Rosniedry, rządowa agenda ds. złóż surowcowych, podała, że przetarg na złoże Łodocznoje (zasoby to 43 mln ton ropy i 70 mld m sześc. gazu) odbędzie się 11 grudnia, na Szpilmana (146 mln t i 14 mld m sześc.) – 18 grudnia, a na Imiłorskoje (193 mln t ropy i 24 mld m sześc. gazu) – 25 grudnia. Warunki przetargu stanowią, że ok. 30 proc. wydobywanej ropy zwycięzca musi przerabiać na terenie Rosji. Wybór rafinerii należy do posiadacza licencji. Ceny wywoławcze są wyśrubowane. Wynoszą odpowiednio: 3,6 mld rubli (120 mln dol.), 14 mld rubli (450 mln dol.) i 24,4 mld rubli (790 mln dol.). Mimo to do rywalizacji stają wszystkie największe koncerny Rosji: Rosnieft, Łukoil, Surgutnieftiegaz i Gazprom nieft. Trzy pierwsze już tam pracują.

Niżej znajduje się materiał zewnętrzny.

(** C4. The comparison puts a required dependency in [missing_deps] exactly
    when its lowercased name is no key of the dictionary of installed
    packages, and leaves the required dependencies (and the dictionary) as
    they were.  The dictionary that [get_installed_packages] builds has the
    lowercased name of every listed package as a key, with its version: the
    version of the last listed package of that lowercased name, so the
    package's own version when no two listed names agree in lower case; it is
    empty when [pip list] fails. *)
Theorem missing_deps_spec `{Interpreter} `{OS} (l : locals) :
  (∀ dep, dep ∈ missing_deps (assign_missing_deps l) ↔
          dep ∈ required_deps l ∧ lower dep ∉ dom (installed_deps l)) ∧
  required_deps (assign_missing_deps l) = required_deps l ∧
  installed_deps (assign_missing_deps l) = installed_deps l ∧
  (∀ packages key,
     (key ∈ dom (installed_dict packages) ↔
      ∃ name version, (name, version) ∈ packages ∧ key = lower name) ∧
     installed_dict packages !! key =
     snd <$> List.find (λ pkg, String.eqb (lower pkg.1) key) (rev packages)) ∧
  (∀ packages name version,
     NoDup ((λ pkg, lower pkg.1) <$> packages) → (name, version) ∈ packages →
     installed_dict packages !! lower name = Some version) ∧
  (∀ python_exe st,
     (get_installed_packages python_exe st).1 =
     Ret match (check_output_json [python_exe; "-m"; "pip"; "list"; "--format=json"]
                  (world st)).1 with
         | PipList packages => installed_dict packages
         | PipListFailed => ∅
         end).
Proof.
  split_and!; [|done|done| | |].
  - intros dep. simpl. rewrite list_elem_of_In, filter_In, <- list_elem_of_In.
    rewrite elem_of_set_iter, negb_true_iff, bool_decide_eq_false. done.
  - intros packages key. split; [apply installed_dict_dom|apply installed_dict_lookup].
  - apply installed_dict_NoDup.
  - intros python_exe st. unfold get_installed_packages.
    by destruct (check_output_json _ (world st)) as [[|packages] w].
Qed.

(** ** [get_latest_version] *)

(** C7. For a response that is a document of the index ([pypi_document]),
    [get_latest_version] returns the value under the keys [info] and
    [version] of the response when there is one, and [None] when there is
    none; and it returns [None], raising nothing, when the request fails (no
    connection, a timeout: [requests.get] raises a [RequestException]) and
    when the status is 4XX or 5XX. *)
Theorem get_latest_version_spec `{OS} (package_name : string) :
  (∀ status data,
     requests_get (pypi_url package_name) = Response status (Some data) →
     ¬ (400 ≤ status < 600)%Z → pypi_document data) →
  (get_latest_version package_name = Ret PNone ∨
   ∃ status data v,
     requests_get (pypi_url package_name) = Response status (Some data) ∧
     version_found data v ∧ get_latest_version package_name = Ret v) ∧
  (∀ status data v,
     requests_get (pypi_url package_name) = Response status (Some data) →
     ¬ (400 ≤ status < 600)%Z → version_found data v →
     get_latest_version package_name = Ret v) ∧
  (∀ status data,
     requests_get (pypi_url package_name) = Response status (Some data) →
     ¬ (400 ≤ status < 600)%Z → (∀ v, ¬ version_found data v) →
     get_latest_version package_name = Ret PNone) ∧
  (requests_get (pypi_url package_name) = RequestFailed →
   get_latest_version package_name = Ret PNone) ∧
  (∀ status json,
     requests_get (pypi_url package_name) = Response status json →
     (400 ≤ status < 600)%Z → get_latest_version package_name = Ret PNone).
Proof.
  intros Hdoc. unfold get_latest_version.
  destruct (requests_get (pypi_url package_name)) as [|status json] eqn:Hget.
  { split_and!; [by left|done..]. }
  destruct ((400 <=? status)%Z && (status <? 600)%Z) eqn:Hstatus.
  { assert ((400 ≤ status < 600)%Z) as Herr.
    { apply andb_true_iff in Hstatus as [?%Z.leb_le ?%Z.ltb_lt]. lia. }
    split_and!; [by left| | |done|done]; intros; by simplify_eq. }
  assert (¬ (400 ≤ status < 600)%Z) as Hok.
  { intros [? ?]. apply andb_false_iff in Hstatus as [?%Z.leb_gt|?%Z.ltb_ge]; lia. }
  split_and!; [| | |done|].
  - destruct json as [data|]; [|by left].
    destruct (Hdoc status data eq_refl Hok) as (items & -> & Hinfo). simpl.
    destruct (assoc "info" items) as [info|] eqn:Hi; simpl; [|by left].
    destruct (Hinfo info eq_refl) as [fields ->]. simpl.
    destruct (assoc "version" fields) as [v|] eqn:Hv; simpl; [|by left].
    right. exists status, (PDict items), v. split_and!; [done| |done].
    by exists items, fields.
  - intros status' data v [= <- ->] _ (items & info & -> & Hinfo & Hv). simpl.
    rewrite Hinfo. simpl. by rewrite Hv.
  - intros status' data [= <- ->] _ Hnone.
    destruct (Hdoc status data eq_refl Hok) as (items & -> & Hinfo). simpl.
    destruct (assoc "info" items) as [info|] eqn:Hi; simpl; [|done].
    destruct (Hinfo info eq_refl) as [fields ->]. simpl.
    destruct (assoc "version" fields) as [v|] eqn:Hv; simpl; [|done].
    destruct (Hnone v). by exists items, fields.
  - intros status' json' [= <- <-] ?. done.
Qed.

(** ** [install_dependencies] *)

Section Install.
Context `{OS}.

(** One turn of the loop: the command ran, and the dependency is recorded
    when the code is not zero; or the command could not be started, and the
    [OSError] is not caught. *)
Lemma install_one_step python_exe failed dep st :
  (∃ rc w,
     install_one python_exe failed dep st =
     (Ret (failed ++ failed_of [(dep, rc)]),
      State w (trace st ++ install_events python_exe [(dep, rc)]))) ∨
  (∃ w,
     (check_call (pip_install_cmd python_exe dep) (world st)).1 = None ∧
     install_one python_exe failed dep st =
     (Raise OSError, State w (trace st ++ [NotStarted (pip_install_cmd python_exe dep)]))).
Proof.
  unfold install_one, try_except, bind, subprocess_check_call, ret.
  destruct (check_call (pip_install_cmd python_exe dep) (world st)) as [[rc|] w] eqn:Hcall.
  - left. exists rc, w. unfold failed_of, install_events. simpl.
    destruct (Z.eqb_spec rc 0) as [->|Hrc]; simpl.
    + by rewrite app_nil_r.
    + rewrite filter_cons_True by done. done.
  - right. by exists w.
Qed.

Lemma failed_of_cons a attempts : failed_of (a :: attempts) = failed_of [a] ++ failed_of attempts.
Proof.
  unfold failed_of. rewrite <- fmap_app. f_equal.
  change (a :: attempts) with ([a] ++ attempts). by rewrite filter_app.
Qed.

(** The loop goes through the list, whatever the return codes, up to the
    first command that cannot be started. *)
Lemma install_loop python_exe deps failed st :
  (∃ attempts w,
     attempts.*1 = deps ∧
     for_fold deps failed (install_one python_exe) st =
     (Ret (failed ++ failed_of attempts),
      State w (trace st ++ install_events python_exe attempts))) ∨
  (∃ attempts dep rest w w0,
     deps = attempts.*1 ++ dep :: rest ∧
     (check_call (pip_install_cmd python_exe dep) w0).1 = None ∧
     for_fold deps failed (install_one python_exe) st =
     (Raise OSError,
      State w (trace st ++ install_events python_exe attempts ++
               [NotStarted (pip_install_cmd python_exe dep)]))).
Proof.
  revert failed st. induction deps as [|dep deps IH]; intros failed st.
  - left. exists [], (world st). split; [done|]. unfold failed_of, install_events. simpl.
    rewrite !app_nil_r. by destruct st.
  - simpl for_fold. unfold bind.
    destruct (install_one_step python_exe failed dep st)
      as [(rc & w1 & Hstep)|(w1 & Hnone & Hstep)]; rewrite Hstep.
    2:{ right. by exists [], dep, deps, w1, (world st). }
    destruct (IH (failed ++ failed_of [(dep, rc)])
                 (State w1 (trace st ++ install_events python_exe [(dep, rc)])))
      as [(attempts & w & Hdeps & Hrest)|(attempts & d & rest & w & w0 & Hdeps & Hnone & Hrest)];
      rewrite Hrest; simpl.
    + left. exists ((dep, rc) :: attempts), w.
      split; [rewrite fmap_cons; simpl; by rewrite Hdeps|].
      rewrite (failed_of_cons (dep, rc) attempts), <- !app_assoc. done.
    + right. exists ((dep, rc) :: attempts), d, rest, w, w0.
      split; [rewrite fmap_cons; simpl; by rewrite Hdeps|]. split; [done|].
      by rewrite <- !app_assoc.
Qed.

Lemma failed_of_nil attempts : failed_of attempts = [] ↔ Forall (λ a, a.2 = 0%Z) attempts.
Proof.
  unfold failed_of. induction attempts as [|a attempts IH]; [by split; [constructor|]|].
  rewrite Forall_cons. destruct (decide (a.2 = 0%Z)) as [Ha|Ha].
  - rewrite filter_cons_False by (intros ?; done). rewrite IH. tauto.
  - rewrite filter_cons_True by done. simpl. split; [done|]. by intros [? _].
Qed.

Szefowie paliwowych gigantów zdają sobie sprawę, że to ostatnie dostępne na lądzie, przebadane i częściowo już eksploatowane złoża. Ich odkrycie nastąpiło jeszcze w czasach ZSRR.
Według tegorocznego raportu BP z czerwca, Rosja już za rok, dwa straci światowy prymat w wydobyciu ropy. Jej udowodnione zasoby ropy zawierają tylko 5,3 proc. zasobów ziemskich. Lider – Wenezuela ma 18 proc. światowych zasobów, Arabia Saudyjska 16 proc., a Kanada – 11 proc.
Rosja ma wprawdzie ogromne złoża na szelfie arktycznym, ale wymagają one równie gigantycznych nakładów, nowoczesnych technologii i dopuszczenia zachodnich partnerów. A to z kolei jest decyzją polityczną.
5,3 procent światowych zasobów ropy naftowej położonych jest w Rosji (wg raportu BP)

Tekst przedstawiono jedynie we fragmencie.